Judge Nicholas Webb told the six-strong gang it was clear they were looking to steal a “significant” amount of property, adding: “You were in it for the money and you each played an equal part.”

He said they had been wearing dark clothing, their faces were covered and they all had previous convictions for dishonesty when they went out looking to raid two local supermarkets and a garage.

The judge at Wolverhampton Crown Court also jailed a fifth member of the gang for 29 months, while the sixth was locked up for 31 months.

Adrian Wilkins, aged 26, Ashley Wilkins, aged 31, and 24-year-old Robert Wilkins, all of Abberley Street, Dudley, and 23-year-old Daniel Wilkins, now living in Churchfield Road, Wednesbury, all admitted burgling Sainsbury’s Local in Compton Road, Wolverhampton and stealing nearly £13,000 worth of cigarettes.

The four brothers further admitted burgling the BP garage in Cradley Heath with intent to steal and attempting to burgle the Costcutter store in Cradley Heath.

Ben Griffiths, aged 33, of Booth Road, Wednesbury, also admitted the three charges but they were denied by 35-year-old Mark Pass, of Slim Avenue, Bilston.

He was found guilty of the offences after the jury retired to consider the evidence at the end of his trial and he was given the 31 month prison sentence by the judge.

Ian Speed, prosecuting, told the court the six men were masked and wearing gloves when they raided the Sainsbury's store and they escaped with their haul after breaking into cupboards.

They were caught on CCTV getting into the Cradley Heath garage but they escaped with nothing and they fled with no stolen property when the alarm was activated at the Costcutter store.

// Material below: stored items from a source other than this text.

(** C3.  [do_photometry] never returns normally.  Without
    [initial_guesses] it raises [NameError] before anything else happens
    (the name [get_inital_guesses] is not bound), and the object is
    unchanged.  With [initial_guesses], either the loop over the frames
    raises and that exception propagates, or the loop completes and
    [self.opt_params.reshape] raises [AttributeError], [self.opt_params]
    being a list. *)
Theorem do_photometry_always_raises :
  forall (Model Loss : Type) (c : Phot.Collaborators Model Loss)
         (tpf : Phot.TargetPixelFile) (initial_guesses : option Phot.params)
         (self : Phot.KeplerPRFPhotometry Model Loss),
    (exists e,
       fst (Phot.do_photometry Model Loss c tpf initial_guesses self)
         = Raise e) /\
    (initial_guesses = None ->
     Phot.do_photometry Model Loss c tpf initial_guesses self
       = (Raise NameError, self)) /\
    (forall g,
       initial_guesses = Some g ->
       match Phot.frames Model Loss c tpf
               (seq 0 (length (Phot.time tpf))) g self with
       | (Ok _, self') =>
           Phot.do_photometry Model Loss c tpf initial_guesses self
             = (Raise AttributeError, self')
       | (Raise e, self') =>
           Phot.do_photometry Model Loss c tpf initial_guesses self
             = (Raise e, self')
       end).
Proof.
  intros Model Loss c tpf [g|] self.
  - pose proof (do_photometry_with_guesses c tpf g self) as H.
    split; [|split].
    + rewrite H.
      destruct (Phot.frames Model Loss c tpf _ g self) as [[g'|e] self'];
        simpl; eauto.
    + discriminate.
    + intros g0 [= <-].
      destruct (Phot.frames Model Loss c tpf _ g self) as [[g'|e] self'];
        exact H.
  - split; [|split].
    + exists NameError. reflexivity.
    + reflexivity.
    + discriminate.
Qed.
(** * Speech_Summary: the transcribe / summarize / title pipeline

    A shallow embedding of [transcription.py], [summarization.py] and
    [title_generation.py], followed by the properties of the pipeline's
    fallback chain, chunking and text normalisation.

    Python strings are sequences of Unicode code points, so a string is a
    list of code points here; the remote services, the local models, the
    process environment and the random source are the fields of an
    environment record; a Python exception is the [Raise] case of [result]. *)

From Stdlib Require Import Ascii String DecimalString.
From Stdlib Require Import List Arith NArith Lia Bool Permutation Sorted.
From Equations Require Import Equations.
Import ListNotations.

Set Implicit Arguments.

(* ===================================================================== *)
(** ** Python values: strings, exceptions, the [re] functions            *)
(* ===================================================================== *)

Module Py.

(** A character is a Unicode code point, a string a list of them. *)
Abbreviation char := N (only parsing).
Abbreviation str := (list N) (only parsing).

(** The code points of an ASCII literal. *)
Definition lit (s : string) : str := map N_of_ascii (list_ascii_of_string s).

(** The code point of an ASCII character. *)
Definition ch (a : ascii) : char := N_of_ascii a.

Definition nl : char := 10%N.

Definition char_eqb (a b : char) : bool := N.eqb a b.

Definition str_eq_dec : forall a b : str, {a = b} + {a <> b} :=
  list_eq_dec N.eq_dec.

Definition str_eqb (a b : str) : bool := if str_eq_dec a b then true else false.

(** [str.isspace] on one code point; [\s] of [re] and the separators of
    [str.split()] and [str.strip()] are the same set. *)
Definition isspace (c : char) : bool :=
  ((9 <=? c) && (c <=? 13) || (28 <=? c) && (c <=? 32)
   || (c =? 133) || (c =? 160) || (c =? 5760)
   || (8192 <=? c) && (c <=? 8202)
   || (c =? 8232) || (c =? 8233) || (c =? 8239) || (c =? 8287)
   || (c =? 12288))%N.

(** The case mappings and the decimal-digit class come from the Unicode
    database, which is no part of the repository. *)
Record unicode_db := {
  lower : str -> str;              (* str.lower *)
  capitalize : str -> str;         (* str.capitalize *)
  isdecimal : char -> bool         (* \d *)
}.

Definition ascii_lower_char (c : char) : char :=
  if ((65 <=? c) && (c <=? 90))%N then (c + 32)%N else c.
Definition ascii_upper_char (c : char) : char :=
  if ((97 <=? c) && (c <=? 122))%N then (c - 32)%N else c.

(** The database restricted to ASCII. *)
Definition ascii_db : unicode_db := {|
  lower := map ascii_lower_char;
  capitalize := fun s =>
    match s with
    | [] => []
    | c :: s' => ascii_upper_char c :: map ascii_lower_char s'
    end;
  isdecimal := fun c => ((48 <=? c) && (c <=? 57))%N
|}.

Fixpoint take_while (p : char -> bool) (s : str) : str :=
  match s with
  | [] => []
  | c :: s' => if p c then c :: take_while p s' else []
  end.

Fixpoint drop_while (p : char -> bool) (s : str) : str :=
  match s with
  | [] => []
  | c :: s' => if p c then drop_while p s' else s
  end.

(** [s.strip()] *)
Definition strip (s : str) : str :=
  rev (drop_while isspace (rev (drop_while isspace s))).

(** [sep.join(parts)] *)
Fixpoint join (sep : str) (parts : list str) : str :=
  match parts with
  | [] => []
  | [p] => p
  | p :: ps => p ++ sep ++ join sep ps
  end.

(** [s.split()]: the maximal runs of non-whitespace. [cur] is the word
    being read. *)
Fixpoint split_ws_from (cur : str) (s : str) : list str :=
  match s with
  | [] => match cur with [] => [] | _ => [cur] end
  | c :: s' =>
      if isspace c
      then match cur with
           | [] => split_ws_from [] s'
           | _ => cur :: split_ws_from [] s'
           end
      else split_ws_from (cur ++ [c]) s'
  end.

Definition split_ws (s : str) : list str := split_ws_from [] s.

(** [s.split(sep)] for a one-character separator. *)
Fixpoint split_on (sep : char) (s : str) : list str :=
  match s with
  | [] => [[]]
  | c :: s' =>
      if char_eqb c sep then [] :: split_on sep s'
      else match split_on sep s' with
           | [] => [[c]]
           | l :: ls => (c :: l) :: ls
           end
  end.

Fixpoint starts_with (p s : str) : bool :=
  match p, s with
  | [], _ => true
  | _ :: _, [] => false
  | a :: p', b :: s' => char_eqb a b && starts_with p' s'
  end.

(** [p in s] *)
Fixpoint contains (p s : str) : bool :=
  starts_with p s ||
  match s with
  | [] => false
  | _ :: s' => contains p s'
  end.

(** [l[i:j]] for [0 <= i <= j]. *)
Definition slice {A} (l : list A) (i j : nat) : list A :=
  firstn (j - i) (skipn i l).

(** [l[-n:]] for [n > 0]. *)
Definition last_n {A} (n : nat) (l : list A) : list A :=
  skipn (length l - n) l.

(** [range(start, stop, step)] for [step > 0]; [stop - start] rounds of
    the counter are enough. *)
Fixpoint range_from (fuel : nat) (i stop step : nat) : list nat :=
  match fuel with
  | O => []
  | S fuel' =>
      if i <? stop then i :: range_from fuel' (i + step) stop step else []
  end.

Definition range (start stop step : nat) : list nat :=
  range_from (stop - start) start stop step.

(** [str(n)] for a non-negative integer. *)
Definition str_of_nat (n : nat) : str := lit (NilZero.string_of_uint (Nat.to_uint n)).

(** *** Exceptions *)

Inductive result (A : Type) : Type :=
| Ok (a : A)
| Raise (e : str).          (* [str(e)] of the exception *)
Arguments Ok {A} a.
Arguments Raise {A} e.

Definition bind {A B} (r : result A) (k : A -> result B) : result B :=
  match r with
  | Ok a => k a
  | Raise e => Raise e
  end.

(** [try: body  except Exception as e: handler(e)] *)
Definition try_except {A} (body : result A) (handler : str -> result A) : result A :=
  match body with
  | Ok a => Ok a
  | Raise e => handler e
  end.

Fixpoint mapM {A B} (f : A -> result B) (l : list A) : result (list B) :=
  match l with
  | [] => Ok []
  | a :: l' => bind (f a) (fun b => bind (mapM f l') (fun bs => Ok (b :: bs)))
  end.

(** *** The [re] module, for patterns that match no empty string

    A pattern is given by its matcher: from the character before the
    position (for a look-behind or [^]) and the rest of the subject, the
    length of the match that starts there. [scan] walks the subject as
    [re] does, left to right, resuming after each match. *)

Definition matcher := option char -> str -> option nat.

Inductive piece : Type :=
| Char (c : char)           (* a character outside every match *)
| Match (w : str).          (* a match *)

Fixpoint scan (m : matcher) (prev : option char) (skip : nat) (s : str)
  : list piece :=
  match s with
  | [] => []
  | c :: s' =>
      match skip with
      | S k => scan m (Some c) k s'
      | O =>
          match m prev s with
          | Some (S k) => Match (firstn (S k) s) :: scan m (Some c) k s'
          | _ => Char c :: scan m (Some c) 0 s'
          end
      end
  end.

(** [re.sub(pattern, repl, s)] *)
Definition re_sub (m : matcher) (repl : str) (s : str) : str :=
  flat_map (fun p => match p with Char c => [c] | Match _ => repl end)
           (scan m None 0 s).

Fixpoint split_pieces (cur : str) (ps : list piece) : list str :=
  match ps with
  | [] => [cur]
  | Char c :: ps' => split_pieces (cur ++ [c]) ps'
  | Match _ :: ps' => cur :: split_pieces [] ps'
  end.

(** [re.split(pattern, s)], the pattern without groups. *)
Definition re_split (m : matcher) (s : str) : list str :=
  split_pieces [] (scan m None 0 s).

Fixpoint matches_of (ps : list piece) : list str :=
  match ps with
  | [] => []
  | Char _ :: ps' => matches_of ps'
  | Match w :: ps' => w :: matches_of ps'
  end.

(** [re.findall(pattern, s)], [group] taking the pattern's one group out
    of a match. *)
Definition re_findall (m : matcher) (group : str -> str) (s : str) : list str :=
  map group (matches_of (scan m None 0 s)).

(** The length of a non-empty run of [p] at the head of [s]. *)
Definition run_of (p : char -> bool) (s : str) : option nat :=
  match length (take_while p s) with
  | O => None
  | n => Some n
  end.

(** [\s+] *)
Definition ws_plus : matcher := fun _ s => run_of isspace s.

(** A word: not empty, and without whitespace. *)
Definition is_word (w : str) : Prop :=
  w <> [] /\ Forall (fun c => isspace c = false) w.

(** Neither the first nor the last character is whitespace. *)
Definition trimmed (s : str) : Prop :=
  (forall c rest, s = c :: rest -> isspace c = false)
  /\ (forall init c, s = init ++ [c] -> isspace c = false).

(** The string has a character that is no whitespace. *)
Definition visible (s : str) : Prop := exists c, In c s /\ isspace c = false.

End Py.
Import Py.

Declare Scope py_scope.
Delimit Scope py_scope with py.
Notation "x <- e ;; k" := (bind e (fun x => k))
  (at level 61, e at next level, right associativity) : py_scope.
Open Scope py_scope.

(* ===================================================================== *)
(** ** transcription.py                                                  *)
(* ===================================================================== *)

Module Transcription.

(** One entry of the remote response's ["segments"]. *)
Record segment := {
  seg_speaker : option str;   (* segment.get('speaker', ...), as an f-string renders it *)
  seg_text : option str       (* segment['text']; KeyError when the key is missing *)
}.

(** What [openai.audio.transcriptions.create] hands back: a dict with
    optional ["segments"] and ["text"] keys, or an object with or
    without a [text] attribute. *)
Inductive response : Type :=
| DictResponse (segments : option (list segment)) (text : option str)
| ObjectResponse (text : option str).

(** The dict [model.transcribe] returns: [result.get("segments", [])],
    each entry read with [segment.get("text", "")]. *)
Record whisper_output := {
  w_segments : option (list (option str))
}.

Record environment := {
  (* [openai.api_key] is truthy *)
  api_key : bool;
  (* [open(audio_path, "rb")] and [openai.audio.transcriptions.create] *)
  openai_transcriptions_create : str -> result response;
  (* [whisper.load_model("base")] and [model.transcribe(audio_path)] *)
  whisper_transcribe : str -> result whisper_output
}.

(** [f"Speaker {segment.get('speaker', 'Unknown')}"] *)
Definition speaker_label (seg : segment) : str :=
  lit "Speaker " ++
  match seg_speaker seg with
  | Some s => s
  | None => lit "Unknown"
  end.

Definition get_text (seg : segment) : result str :=
  match seg_text seg with
  | Some t => Ok t
  | None => Raise (lit "'text'")
  end.

(** The body of the loop over the segments (lines 58-66) on the pair
    [(formatted, current_speaker)]. *)
Definition segment_step (st : str * option str) (seg : segment)
  : result (str * option str) :=
  let '(formatted, current_speaker) := st in
  let speaker := speaker_label seg in
  if negb (match current_speaker with
           | Some cur => str_eqb speaker cur
           | None => false
           end)
  then t <- get_text seg ;;
       Ok (formatted ++ [nl] ++ speaker ++ lit ": " ++ t, Some speaker)
  else t <- get_text seg ;;
       Ok (formatted ++ lit " " ++ t, current_speaker).
(** With a third argument that is a date, the contact in the book has
    the birthday, although the birthday is set after the record went
    into the book; the contact is printed with it, and asking for the
    days to the birthday answers with the number that
    [days_to_birthday] gives. *)
Theorem add_contact_with_birthday
    (date_today : Date.t) (notebook : AddressBook.t)
    (name phone third : string) (rest : list string)
    (n : Name.t) (p : Phone.t) (b : Birthday.t) (days : Z) :
  Name.new name = Ok n ->
  Phone.new phone = Ok p ->
  Birthday.new third = Ok b ->
  AddressBook.get notebook name = None ->
  let rec := ContactRecord.Build n [p] (Some b) in
  let added := notebook ++ [(name, rec)] in
  ContactRecord.days_to_birthday date_today rec = Ok days ->
  add_contact notebook (name :: phone :: third :: rest)
  = (added, Ok (Str ("Contact " ++ name ++ " has added successfully.")))
  /\ AddressBook.get added name = Some rec
  /\ print (Rec rec)
     = (phone ++ " Birthday: " ++ Date.isoformat (Birthday.value b))%string
  /\ days_to_births date_today added [name]
     = (added,
        Ok (Str (title name ++ " has " ++ str_of_int days
                 ++ " days to birthday."))).
Proof.
  intros Hname Hphone Hbirthday Hnew rec added Hdays.
  assert (Hkey : Name.value n = name) by now apply name_new_value.
  apply phone_new_value in Hphone as Hp.
  assert (Hget : AddressBook.get added name = Some rec)
    by now apply get_app_new.
  split; [| split; [assumption | split]].
  - unfold add_contact, input_error, add_contact_body. simpl.
    rewrite Hname. simpl. rewrite Hphone. simpl.
    unfold AddressBook.add_record. simpl. rewrite Hkey, Hnew, Hbirthday.
    rewrite set_item_twice, set_item_new by assumption.
    unfold added_message. simpl. now rewrite Hkey.
  - subst rec p. reflexivity.
  - unfold days_to_births, input_error, days_to_births_body. simpl.
    rewrite Hget, Hdays. simpl. subst rec. simpl. now rewrite Hkey.
Qed.
(** * auth-middleware: token decoding and role guards

    A shallow embedding of the NestJS mock authentication middleware
    ([JwtParserService], [AuthGuard], [RequireRolesGuard],
    [RequireAllRolesGuard], [UserClaimsService] and the [User] parameter
    decorator) together with the properties its specification states.

    Conventions of the embedding:
    - a JavaScript string is the list of its UTF-16 code units;
    - a JavaScript number is the rational it denotes (IEEE-754 rounding
      and the non-finite values are outside the model; JSON text never
      denotes NaN);
    - [undefined] is [None], so a property read has type [option JsValue];
    - a method that mutates the request, writes to a logger or throws is a
      computation in the monad [M]: it maps a [World] to the [World] after
      the call and a [Completion], so a mutation made before a throw stays
      visible, as in JavaScript;
    - the clock does not advance during a call;
    - log events keep their level, logger name and message; the metadata
      object passed next to the message is not modelled, and neither are
      the [url] and [method] of the request, which only occur there. *)

From Stdlib Require Import ZArith NArith QArith Qabs Qround String Ascii Lia.
From stdpp Require Import gmap list option.
(** ** numpy, soundfile and the utilities of [clarity.data.utils] *)

Section Renderer.
Context {F : Type} `{!Float64 F}.

(** The external SNR metric and summation utility of [clarity.data.utils];
    their internals are a fixed external contract. *)
Variable better_ear_speechweighted_snr : ndarray F → ndarray F → F.
Variable sum_signals : list (ndarray F) → ndarray F.

(** The float [0.0]. *)
Definition fzero : F := of_int 0.

(** Modelled from the spec: [clarity.data.utils.pad], which is not among the
    source files; the spec gives [pad(signal, target_length) -> signal]
    (zero-extends). *)
Definition pad (signal : ndarray F) (target_length : nat) : ndarray F :=
  match signal with
  | Arr1 xs => Arr1 (xs ++ replicate (target_length - length xs) fzero)
  | Arr2 rows => Arr2 (rows ++ replicate (target_length - length rows) (fzero, fzero))
  end.

(** [np.pad(a, [(before, after)])] with the default constant mode.  The one
    pair of widths applies to every axis, so a two-dimensional array also
    gains columns and leaves the shapes represented here. *)
Definition np_pad (a : ndarray F) (before after : Z) : M F (ndarray F) :=
  if (before <? 0) || (after <? 0)
  then raise (ValueError "index can't contain negative values")
  else match a with
       | Arr1 xs =>
           mret (Arr1 (replicate (Z.to_nat before) fzero ++ xs
                         ++ replicate (Z.to_nat after) fzero))
       | Arr2 rows =>
           if (before =? 0) && (after =? 0) then mret a
           else raise (Unrepresented "array with more than two columns")
       end.

(** [np.linspace(start, stop, num)], endpoint included: numpy evaluates
    [i * step + start] and stores [stop] itself in the last slot. *)
Definition linspace (start stop : F) (num : Z) : M F (list F) :=
  if num <? 0
  then raise (ValueError ("Number of samples, " +:+ pretty num +:+ ", must be non-negative."))
  else
    let div := num - 1 in
    let delta := fsub stop start in
    let y := of_int <$> seqZ 0 num in
    let y := if 0 <? div
             then (λ i, fadd (fmul i (fdiv delta (of_int div))) start) <$> y
             else (λ i, fadd (fmul i delta) start) <$> y in
    mret (if 1 <? num then take (Z.to_nat num - 1) y ++ [stop] else y).

(** Broadcasting of a one-dimensional operand [w] against [k] items, as an
    in-place operator needs it: [w] has [k] items, or a single one that is
    repeated. *)
Definition broadcast_to (k : nat) (w : list F) : M F (list F) :=
  if decide (length w = k) then mret w
  else match w with
       | [c] => mret (replicate k c)
       | _ => raise (ValueError "operands could not be broadcast together")
       end.

(** Broadcasting of a one-dimensional operand against rows of two items. *)
Definition broadcast_row (w : list F) : M F (F * F) :=
  match w with
  | [c] => mret (c, c)
  | [c0; c1] => mret (c0, c1)
  | _ => raise (ValueError "operands could not be broadcast together")
  end.

(** [a[start:stop] *= w] *)
Definition imul_slice (a : ndarray F) (start stop : option Z) (w : list F)
  : M F (ndarray F) :=
  let '(lo, hi) := slice_bounds (arr_len a) start stop in
  match a with
  | Arr1 xs =>
      w' ← broadcast_to (hi - lo) w;
      mret (Arr1 (take lo xs ++ zip_with fmul (take (hi - lo) (drop lo xs)) w'
                    ++ drop hi xs))
  | Arr2 rows =>
      w' ← broadcast_row w;
      mret (Arr2 (take lo rows
                    ++ ((λ p, (fmul p.1 w'.1, fmul p.2 w'.2))
                          <$> take (hi - lo) (drop lo rows))
                    ++ drop hi rows))
  end.

(** [np.squeeze] drops every axis of extent one, so its result may have
    fewer dimensions than its argument. *)
Inductive squeezed : Type :=
| Sq0 (x : F)
| Sq1 (xs : list F)
| Sq2 (rows : list (F * F)).

Definition np_squeeze (a : ndarray F) : squeezed :=
  match a with
  | Arr1 [x] => Sq0 x
  | Arr1 xs => Sq1 xs
  | Arr2 [(l, r)] => Sq1 [l; r]
  | Arr2 rows => Sq2 rows
  end.

Definition sq_ndim (a : squeezed) : nat :=
  match a with Sq0 _ => 0%nat | Sq1 _ => 1%nat | Sq2 _ => 2%nat end.

(** Element-wise sum of two sequences, the longer one giving the length. *)
Fixpoint vadd (u v : list F) : list F :=
  match u, v with
  | [], _ => v
  | _, [] => u
  | x :: u', y :: v' => fadd x y :: vadd u' v'
  end.

(** The sums [out[k] = sum over i + j = k of a[i] * b[j]] for a kernel
    [b0 :: b']. *)
Fixpoint convolve_sum (a : list F) (b0 : F) (b' : list F) : list F :=
  match a with
  | [] => []
  | x :: a' => fmul x b0 :: vadd (fmul x <$> b') (convolve_sum a' b0 b')
  end.

(** [scipy.signal.convolve(a, b, mode="full", method="fft")] on
    one-dimensional inputs: the full linear convolution, given here by its
    defining sums (the FFT method computes the same sequence up to
    rounding); an empty input gives an empty result. *)
Definition convolve (a b : list F) : list F :=
  match b with
  | [] => []
  | b0 :: b' => convolve_sum a b0 b'
  end.

(** [np.vstack([l, r]).T] *)
Definition vstack_T (l r : list F) : M F (ndarray F) :=
  if decide (length l = length r) then mret (Arr2 (zip l r))
  else raise (ValueError "all the input array dimensions must match exactly").

(** [np.max] and [np.min] of an integer array. *)
Definition np_max (xs : list Z) : M F Z :=
  match xs with
  | [] => raise (ValueError "zero-size array to reduction operation maximum which has no identity")
  | x :: xs' => mret (foldr Z.max x xs')
  end.

Definition np_min (xs : list Z) : M F Z :=
  match xs with
  | [] => raise (ValueError "zero-size array to reduction operation minimum which has no identity")
  | x :: xs' => mret (foldr Z.min x xs')
  end.

(** Narrowing to 16 bits keeps the low 16 bits, read as two's complement. *)
Definition wrap16 (z : Z) : Z := (z + 32768) `mod` 65536 - 32768.

(** [x.astype(int16)] of one sample: conversion to an integer, then
    narrowing. *)
Definition astype_int16 (x : F) : Z := wrap16 (to_int x).

(** A stored wav file: its sampling rate and its frames (one-dimensional
    when the file has one channel). *)
Record SoundFile : Type := {
  samplerate : Z;
  frames : ndarray F;
}.

Definition sf_channels (w : SoundFile) : Z :=
  match frames w with Arr1 _ => 1 | Arr2 _ => 2 end.

(** Storage, as the renderer reads it. *)
Definition filesystem : Type := gmap string SoundFile.

(** [wave_file.seek(offset)]: a position outside the file is refused. *)
Definition sf_seek (w : SoundFile) (offset : Z) : M F nat :=
  if (0 <=? offset) && (offset <=? Z.of_nat (arr_len (frames w)))
  then mret (Z.to_nat offset)
  else raise (RuntimeError "Internal psf_fseek() failed.").

(** [wave_file.read(frames=nsamples)] from position [pos]: at most
    [nsamples] frames, all that remain when [nsamples] is negative. *)
Definition sf_read (w : SoundFile) (pos : nat) (nsamples : Z) : ndarray F :=
  let stop := if nsamples <? 0 then None
              else Some (Z.of_nat pos + nsamples) in
  arr_slice (frames w) (Some (Z.of_nat pos)) stop.

(** ** class Renderer *)

Record Renderer : Type := {
  input_path : string;
  output_path : string;
  sample_rate : Z;
  ramp_duration : F;
  n_tail : Z;
  pre_duration : F;
  post_duration : F;
  test_nbits : Z;
  channels : list Z;
}.

(** [Renderer.__init__] *)
Definition Renderer_init (input_path output_path : string) (num_channels : Z)
    (sample_rate : Z) (ramp_duration tail_duration pre_duration post_duration : F)
    (test_nbits : Z) : Renderer :=
  {| input_path := input_path;
     output_path := output_path;
     sample_rate := sample_rate;
     ramp_duration := ramp_duration;
     n_tail := to_int (fmul tail_duration (of_int sample_rate));
     pre_duration := pre_duration;
     post_duration := post_duration;
     test_nbits := test_nbits;
     channels := if num_channels =? 0 then []
                 else py_range 1 (num_channels + 1) ++ [0] |}.

(** [Renderer.read_signal].  Every call in this file passes an integer
    [offset]. *)
Definition read_signal (self : Renderer) (fs : filesystem) (filename : string)
    (offset nsamples nchannels : Z) (offset_is_samples : bool) : M F (ndarray F) :=
  match fs !! filename with
  | None => raise (Exception ("Unable to read " +:+ filename +:+ "."))
  | Some wave_file =>
      if negb ((nchannels =? 0) || (nchannels =? sf_channels wave_file))
      then raise (Exception ("Wav file (" +:+ filename +:+ ") was expected to have "
                               +:+ pretty nchannels +:+ " channels."))
      else if negb (samplerate wave_file =? sample_rate self)
      then raise (Exception ("Sampling rate is not " +:+ pretty (sample_rate self)
                               +:+ " for filename " +:+ filename +:+ "."))
      else
        let offset := if offset_is_samples then offset
                      else offset * samplerate wave_file in
        pos ← (if offset =? 0 then mret 0%nat else sf_seek wave_file offset);
        mret (sf_read wave_file pos nsamples)
  end.

(** [read_signal(filename)] with every default. *)
Definition read_signal_default (self : Renderer) (fs : filesystem)
    (filename : string) : M F (ndarray F) :=
  read_signal self fs filename 0 (-1) 0 false.

(** [Renderer.write_signal].  ([signal *= 32768] also rescales the caller's
    buffer; no caller in this file reads it again.)  The call of
    [soundfile.write] on the last line is recorded and taken to succeed:
    the storage accepts every write.  [write_signal_with] below leaves
    that open. *)
Definition write_signal (self : Renderer) (filename : string)
    (signal : ndarray F) (rate : Z) (floating_point : bool) : M F unit :=
  (if negb (rate =? sample_rate self)
   then emit (Log WARNING ("Sampling rate mismatch: " +:+ filename
                             +:+ " with sample rate=" +:+ pretty rate +:+ "."))
   else mret ());;
  conv ←
    (if negb floating_point then
       if test_nbits self =? 16 then
         let signal := arr_map (λ x, fmul x (of_int 32768)) signal in
         let signal := arr_map astype_int16 signal in
         hi ← np_max (arr_flat signal);
         if hi <=? 32767 then
           lo ← np_min (arr_flat signal);
           if lo >=? -32768 then mret (Int16s signal, Some "PCM_16")
           else raise AssertionError
         else raise AssertionError
       else if test_nbits self =? 24 then mret (Floats signal, Some "PCM_24")
       else mret (Floats signal, None)
     else mret (Floats signal, Some "FLOAT"));
  match conv.2 with
  | None => raise (UnboundLocalError "subtype")
  | Some subtype => emit (SoundfileWrite filename conv.1 rate subtype)
  end.
Lemma register_defaults_fresh name (l : list binding) m :
  NoDup l →
  bindings_of (register_defaults name l m) name
  = bindings_of m name ++ filter (λ kc, _binding_to_action m !! kc = None) l ∧
  ∀ b, _binding_to_action (register_defaults name l m) !! b
       = if decide (b ∈ l ∧ _binding_to_action m !! b = None)
         then Some name else _binding_to_action m !! b.
Proof.
  revert m. induction l as [|kc l IH]; intros m Hnd.
  { split; [by rewrite app_nil_r|]. intros b.
    rewrite decide_False; [done|]. intros [?%elem_of_nil _]. done. }
  apply NoDup_cons in Hnd as [Hkc Hnd].
  change (register_defaults name (kc :: l) m)
    with (register_defaults name l (register_keycode name kc m)).
  destruct (IH (register_keycode name kc m) Hnd) as [Hl Ha]. clear IH.
  destruct (_binding_to_action m !! kc) as [owner|] eqn:E.
  - destruct (register_keycode_bound name kc m owner E) as (_&Hb'&Ha'&_).
    rewrite Ha' in Hl, Ha. rewrite (bindings_of_same _ _ _ Hb') in Hl.
    split.
    + rewrite Hl, filter_cons, decide_False; [done | congruence].
    + intros b. rewrite Ha. destruct (decide (b = kc)) as [->|Hne].
      * rewrite !decide_False; [done | | ]; intros [_ ?]; congruence.
      * destruct (decide (b ∈ l ∧ _binding_to_action m !! b = None))
          as [[Hin Hn]|Hno].
        -- rewrite decide_True; [done|]. split; [by right | done].
        -- rewrite decide_False; [done|].
           intros [[?|?]%elem_of_cons ?]; [done | by apply Hno].
  - rewrite (register_keycode_unbound _ _ _ E) in Hl, Ha |- *.
    rewrite bindings_of_append, decide_True in Hl by done.
    rewrite bindings_of_set_actions in Hl. simpl in Hl, Ha.
    rewrite filter_unbound_insert in Hl by done.
    split.
    + rewrite Hl, filter_cons, decide_True by done. by rewrite <- app_assoc.
    + intros b. rewrite Ha. destruct (decide (b = kc)) as [->|Hne].
      * rewrite lookup_insert_eq. rewrite decide_False by (by intros [? _]).
        rewrite decide_True; [done|]. split; [left | done].
      * rewrite lookup_insert_ne by done.
        destruct (decide (b ∈ l ∧ _binding_to_action m !! b = None))
          as [[Hin Hn]|Hno].
        -- rewrite decide_True; [done|]. split; [by right | done].
        -- rewrite decide_False; [done|].
           intros [[?|?]%elem_of_cons ?]; [done | by apply Hno].
Qed.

Barristers on behalf of all the defendants unsuccessfully pleaded for their sentences to be suspended as they maintained they had kept out of trouble with the police since the offences which were committed in January 2016

Mr Speed told the court there was significant planning in the offences which were carried out under the cover of darkness by a group of men out to line their pockets.